> _DATA IN THIS EXERCISE_:

(** A character the document keeps is kept again when the rest of the
    string is replaced by its plain text. *)
Lemma head_rewrite_None_plain (c : ascii) (s1 : string) :
  head_rewrite (String c s1) = None ->
  head_rewrite (String c (qt_plain s1)) = None.
Proof.
  simpl. destruct (Ascii.eqb c CR) eqn:Hcr.
  { destruct s1 as [| c1 s2]; [discriminate |].
    destruct (Ascii.eqb c1 LF); discriminate. }
  destruct s1 as [| c1 s2]; [reflexivity |].
  destruct (is_nbsp c c1) eqn:Hn; [discriminate |].
  intros Hsep. rewrite qt_plain_unfold.
  destruct (head_rewrite (String c1 s2)) as [[r rest] |] eqn:Hh.
  - apply head_rewrite_Some in Hh as [Hr _].
    rewrite (is_nbsp_second c r Hr).
    destruct (qt_plain rest); [reflexivity |].
    now rewrite (is_separator_second c r _ Hr).
  - rewrite Hn. destruct s2 as [| c2 s3]; [reflexivity |].
    destruct (is_separator c c1 c2) eqn:Hs; [discriminate |].
    destruct (qt_plain_head c2 s3) as (c2' & rest & -> & [-> | Hr]).
    + now rewrite Hs.
    + now rewrite (is_separator_third c c1 c2' Hr).
Qed.

Lemma qt_plain_idem_aux (n : nat) (s : string) :
  String.length s <= n -> qt_plain (qt_plain s) = qt_plain s.
Proof.
  revert s. induction n as [| n IH]; intros [| c s1] Hlen;
    try reflexivity; simpl in Hlen; [lia |].
  rewrite (qt_plain_unfold c s1).
  destruct (head_rewrite (String c s1)) as [[r rest] |] eqn:Hh.
  - apply head_rewrite_Some in Hh as [Hr Hlt]. simpl in Hlt.
    rewrite qt_plain_unfold, (head_rewrite_fixed r _ Hr).
    rewrite IH by lia. reflexivity.
  - rewrite qt_plain_unfold, (head_rewrite_None_plain c s1 Hh).
    rewrite IH by lia. reflexivity.
Qed.

(** Reading the plain text of a document filled with a plain text gives
    that text again. *)
Lemma qt_plain_idem (s : string) : qt_plain (qt_plain s) = qt_plain s.
Proof. apply (qt_plain_idem_aux (String.length s)). lia. Qed.

Lemma qt_plain_empty (s : string) : qt_plain s = "" <-> s = "".
Proof.
  split; [| intros ->; reflexivity].
  destruct s as [| c s1]; [reflexivity |].
  destruct (qt_plain_head c s1) as (c' & rest & -> & _). discriminate.
Qed.

(** ** Running computations *)

Lemma deref_Some (r : positive) (it : Item) (w : World) :
  heap w !! r = Some it -> deref r w = (w, Ok it).
Proof. intros H. unfold deref. now rewrite H. Qed.

Lemma bind_Ok {A B} (c : M A) (k : A -> M B) (w w' : World) (a : A) :
  c w = (w', Ok a) -> bind c k w = k a w'.
Proof. intros H. unfold bind. now rewrite H. Qed.

Lemma bind_Raise {A B} (c : M A) (k : A -> M B) (w w' : World) (e : PyErr) :
  c w = (w', Raise e) -> bind c k w = (w', Raise e).
Proof. intros H. unfold bind. now rewrite H. Qed.

Lemma bind_deref {B} (r : positive) (it : Item) (k : Item -> M B) (w : World) :
  heap w !! r = Some it -> bind (deref r) k w = k it w.
Proof. intros H. apply bind_Ok, deref_Some, H. Qed.

Lemma bind_get_world {B} (k : World -> M B) (w : World) :
  bind get_world k w = k w w.
Proof. reflexivity. Qed.

Lemma alloc_fresh (w : World) :
  heap w !! fresh (dom (heap w)) = None.
Proof. apply not_elem_of_dom, is_fresh. Qed.

(** Writing twice to one reference keeps the last write. *)
Lemma store_store (r : positive) (a b : Item) (h : gmap positive Item) (sc : Scene) :
  store r b (MkWorld (<[r := a]> h) sc) = (MkWorld (<[r := b]> h) sc, Ok tt).
Proof. unfold store. simpl. now rewrite insert_insert_eq. Qed.

(** A setter applied to an object that was just written. *)
Lemma on_base_insert (f : QGraphicsItem -> QGraphicsItem) (r : positive)
    (a : Item) (h : gmap positive Item) (sc : Scene) :
  on_base f r (MkWorld (<[r := a]> h) sc)
  = (MkWorld (<[r := with_base (f (base a)) a]> h) sc, Ok tt).
Proof.
  unfold on_base. rewrite (bind_deref r a).
  - apply store_store.
  - simpl. apply lookup_insert_eq.
Qed.

(** ** [selection_action_items] *)

(** C7: for every item, [selection_action_items()] returns the one-element
    list holding the item itself, and leaves the store and the scene as they
    were. *)
Theorem selection_action_items_self (self : positive) (w : World) :
  BeeItemMixin.selection_action_items self w = (w, Ok [self]).
Proof. reflexivity. Qed.

(** ** The constructor of text items *)

Lemma text_init_str (s : string) (w : World) :
  s <> "" ->
  BeeTextItem.__init__ (PStr s) w
  = (MkWorld (<[fresh (dom (heap w)) := fresh_text s]> (heap w)) (the_scene w),
     Ok (fresh (dom (heap w)))).
Proof.
  intros Hs. unfold BeeTextItem.__init__, py_or. simpl.
  destruct (String.eqb_spec s ""); [contradiction | reflexivity].
Qed.

Lemma text_init_default (text : pyval) (w : World) :
  text = PNone \/ text = PStr "" ->
  BeeTextItem.__init__ text w
  = (MkWorld (<[fresh (dom (heap w)) := fresh_text "Text"]> (heap w))
       (the_scene w),
     Ok (fresh (dom (heap w)))).
Proof. intros [-> | ->]; reflexivity. Qed.

(** C9 as it is stated fails for a string with a carriage return: the
    document reads it back as a line feed, so the content is not the string
    that was passed. *)
Lemma text_init_content_counterexample :
  exists r t,
    snd (BeeTextItem.__init__ (PStr sample_cr) sample_world) = Ok r /\
    heap (fst (BeeTextItem.__init__ (PStr sample_cr) sample_world)) !! r
    = Some (Text t) /\
    sample_cr <> "" /\ toPlainText t = sample_lf /\ toPlainText t <> sample_cr.
Proof.
  exists 4%positive. eexists.
  split; [vm_compute; reflexivity |].
  split; [vm_compute; reflexivity |].
  split; [discriminate |].
  split; [reflexivity | discriminate].
Qed.
(* ===== verification/_CoqProject ===== *)
-Q . S2P
Prelude.v
Chain.v
Timers.v
LsOs.v
LsBufio.v
LsConfig.v
LsParse.v
LsRoundtrip.v
LsFormat.v
LsServer.v
LsHeap.v
LsInit.v
LsRefine.v
LsClient.v
LsWorld.v
LsMain.v
LsRuns.v
KState.v
KSched.v
KBoot.v
KWait.v
KNotify.v
KBase.v
KFrame.v
KMain.v
KSignal.v
KIpc.v
KSend.v
KAsyn.v
KRecv.v
KCalls.v
KClock.v
KPriv.v
KCorrect.v
KIrq.v
KIrqTell.v
KIrqOk.v
KIrqRun.v
KIrqMain.v
KSys.v
KLife.v
KLifeOk.v
KLifeSweep.v
KLifeFree.v
KLifeDead.v
KLifeMain.v
KFork.v
Sched.v
SchedOk.v
SchedRun.v
SchedClient.v
SchedWitness.v
KGrant.v
Grants.v
GrantSpec.v
DataStore.v
DsRefine.v
DsCorrect.v
DsPublish.v
DsRequests.v
DsInit.v
DsClient.v
DsNotify.v
DsWitness.v
Sem.v
SemOk.v
SemSpec.v
SemRefine.v
SemCtl.v
SemOp.v
SemMain.v
#[global] Set Default Goal Selector "!".
Local Open Scope Z_scope.

(** ** Characters and C strings

    A [char] of the i386 target is a signed 8-bit integer; a character buffer
    is a list of them and a C string is the part of a buffer before its first
    NUL. *)

Declare Scope minix_scope.
Delimit Scope minix_scope with minix.

Definition sc (c : ascii) : Z :=
  let n := Z.of_N (N_of_ascii c) in if n <? 128 then n else n - 256.

Fixpoint cs (s : string) : list Z :=
  match s with
  | EmptyString => []
  | String c s' => sc c :: cs s'
  end.

Notation "'$' s" := (cs s%string) (at level 1, s at level 0) : minix_scope.
Open Scope minix_scope.

Definition NUL : Z := 0.
Definition NL : Z := 10.
Definition TAB : Z := 9.
Definition SPACE : Z := 32.

(** The C string held by a buffer. *)
Fixpoint cstr (b : list Z) : list Z :=
  match b with
  | [] => []
  | c :: b' => if c =? 0 then [] else c :: cstr b'
  end.

Definition strlen (b : list Z) : nat := length (cstr b).

(** [strcmp(a, b) == 0]. *)
Fixpoint streq (a b : list Z) : bool :=
  match a, b with
  | [], [] => true
  | x :: _, [] => x =? 0
  | [], y :: _ => y =? 0
  | x :: a', y :: b' =>
      if x =? y then (if x =? 0 then true else streq a' b') else false
  end.

(** [memcpy(dst, src, n)]: the first [n] bytes of [dst] become those of [src]. *)
Definition memcpy (dst src : list Z) (n : nat) : list Z :=
  take n src ++ drop n dst.

(** [strncpy(dst, src, n)]: the string of [src], cut at [n] bytes and padded
    with NULs up to [n] bytes. *)
Definition strncpy (dst src : list Z) (n : nat) : list Z :=
  take n (cstr src ++ replicate n 0) ++ drop n dst.

(** [memset(p, 0, n)] on a buffer of [n] bytes. *)
Definition zeros (n : nat) : list Z := replicate n 0.

(** ** Machine integers *)

Definition u16 (z : Z) : Z := z mod 2 ^ 16.
Definition u32 (z : Z) : Z := z mod 2 ^ 32.
Definition i32 (z : Z) : Z := (z + 2 ^ 31) mod 2 ^ 32 - 2 ^ 31.

(** ** Error numbers used by several components

    System processes are compiled with [_SYSTEM], which gives the error
    numbers of the C library a minus sign. *)
Definition OK : Z := 0.
Definition EIO : Z := -5.
Definition ENOMEM : Z := -12.
Definition EINVAL : Z := -22.

(** ** A state monad with undefined behaviour

    [None] stands for an execution that dereferences an invalid pointer or
    follows a cyclic list for ever. *)
Definition ST (S A : Type) : Type := S -> option (A * S).

#[global] Instance st_ret {S} : MRet (ST S) := fun A a s => Some (a, s).
#[global] Instance st_bind {S} : MBind (ST S) :=
  fun A B k m s => match m s with Some (a, s') => k a s' | None => None end.

Definition get {S} : ST S S := fun s => Some (s, s).
Definition put {S} (s : S) : ST S unit := fun _ => Some (tt, s).
Definition gets {S A} (f : S -> A) : ST S A := fun s => Some (f s, s).
Definition modify {S} (f : S -> S) : ST S unit := fun s => Some (tt, f s).
Definition ub {S A} : ST S A := fun _ => None.
Definition opt {S A} (o : option A) : ST S A :=
  fun s => match o with Some a => Some (a, s) | None => None end.

(** ** Lemmas on C strings *)

Create HintDb cstring.
Create Rewrite HintDb cstring.

Lemma cstr_app_nonul l b :
  Forall (fun c => c <> 0) l -> cstr (l ++ b) = l ++ cstr b.
Proof.
  induction 1 as [|c l Hc _ IH]; simpl; [done|].
  destruct (Z.eqb_spec c 0); [lia|]. by rewrite IH.
Qed.

Lemma cstr_app_nul l b :
  Forall (fun c => c <> 0) l -> cstr (l ++ 0 :: b) = l.
Proof. intros H. rewrite cstr_app_nonul by done. simpl. by rewrite app_nil_r. Qed.

Lemma cstr_app_end l b : cstr (l ++ 0 :: b) = cstr l.
Proof. induction l as [|c l IH]; simpl; [done|]. by rewrite IH. Qed.

Lemma cstr_nonul l : Forall (fun c => c <> 0) (cstr l).
Proof.
  induction l as [|c l IH]; simpl; [constructor|].
  destruct (Z.eqb_spec c 0); [constructor|by constructor].
Qed.

Lemma cstr_id l : Forall (fun c => c <> 0) l -> cstr l = l.
Proof. intros H. rewrite <- (app_nil_r l), cstr_app_nonul by done. simpl. by rewrite app_nil_r. Qed.

Lemma cstr_idem l : cstr (cstr l) = cstr l.
Proof. apply cstr_id, cstr_nonul. Qed.

Lemma cstr_zeros n : cstr (zeros n) = [].
Proof. by destruct n. Qed.
(** ** Theorems *)

(** C38: Setting a timer, new or already active, puts it into the queue exactly
    once, behind every timer that expires no later and in front of every timer
    that expires later, leaves the others in their order, and reports the
    earliest expiration before and after. *)
Theorem settimer_inserts_in_order q l tp t f :
  tmrq_wf q l -> tp <> 0 ->
  exists q' l1 l2, remove1 tp l = l1 ++ l2 /\
    tmrs_settimer q tp t f true = Some (front q l, Some (front q' (l1 ++ tp :: l2)), q') /\
    tmrq_wf q' (l1 ++ tp :: l2) /\
    Forall (fun p => texp q p <= t) l1 /\ Forall (fun p => t < texp q p) l2 /\
    tmr_func q' !! tp = Some f /\ texp q' tp = t.
Proof.
  intros Hwf Htp. destruct (settimer_gen q l tp t f true Hwf Htp) as (q' & E & Hwf' & He & Hf).
  pose proof (chain_nodup _ _ _ (wf_chain _ _ Hwf)) as Hnd.
  pose proof (sorted_cut (texp q) t _ (sorted_remove1 _ tp _ (wf_sorted _ _ Hwf))) as Hcut.
  set (stop := fun p => t <? texp q p).
  exists q', (before stop (remove1 tp l)), (from stop (remove1 tp l)).
  split; [by rewrite before_from|]. split; [exact E|]. split; [exact Hwf'|]. split_and!.
  - apply Forall_forall. apply Hcut.
  - apply Forall_forall. apply Hcut.
  - rewrite Hf. apply lookup_insert_eq.
  - unfold texp. rewrite He. by rewrite lookup_insert_eq.
Qed.


(** Expiring a queue comes to an end even when the watchdogs set and cancel
    timers, as long as they set none that is due already, and then no due timer
    is left. *)
Theorem exptimers_terminates {A} (call : Z -> Z -> tmrq * A -> option (tmrq * A)) now b q a l :
  well_behaved call now -> tmrq_wf q l ->
  exists nt q' a' l', tmrs_exptimers call (S (length l)) now b (q, a) = Some (nt, (q', a')) /\
    tmrq_wf q' l' /\ Forall (fun p => now < texp q' p) l'.
Proof.
  intros Hcall Hwf.
  destruct (exp_loop_total call now (S (length l)) q a l Hcall Hwf) as (q' & a' & l' & E & Hwf' & Hd).
  { pose proof (due_length q now l). lia. }
  unfold tmrs_exptimers. rewrite E. cbn. rewrite (head_exp_front _ _ Hwf').
  assert (Forall (fun p => now < texp q' p) l') as Hall.
  { apply Forall_forall. intros p Hp. pose proof (sorted_due q' now l' Hwf') as [_ H2]. apply H2.
    by rewrite (due_later q' now l'), Hd in Hp. }
  destruct b; cbn; do 4 eexists; by split_and!.
Qed.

> _WHAT IS NEEDED_:
Work out the number of lines in the records that contain the string "replicate". Nothing but that number should be sent back.

> _TASK ANSWER_:
2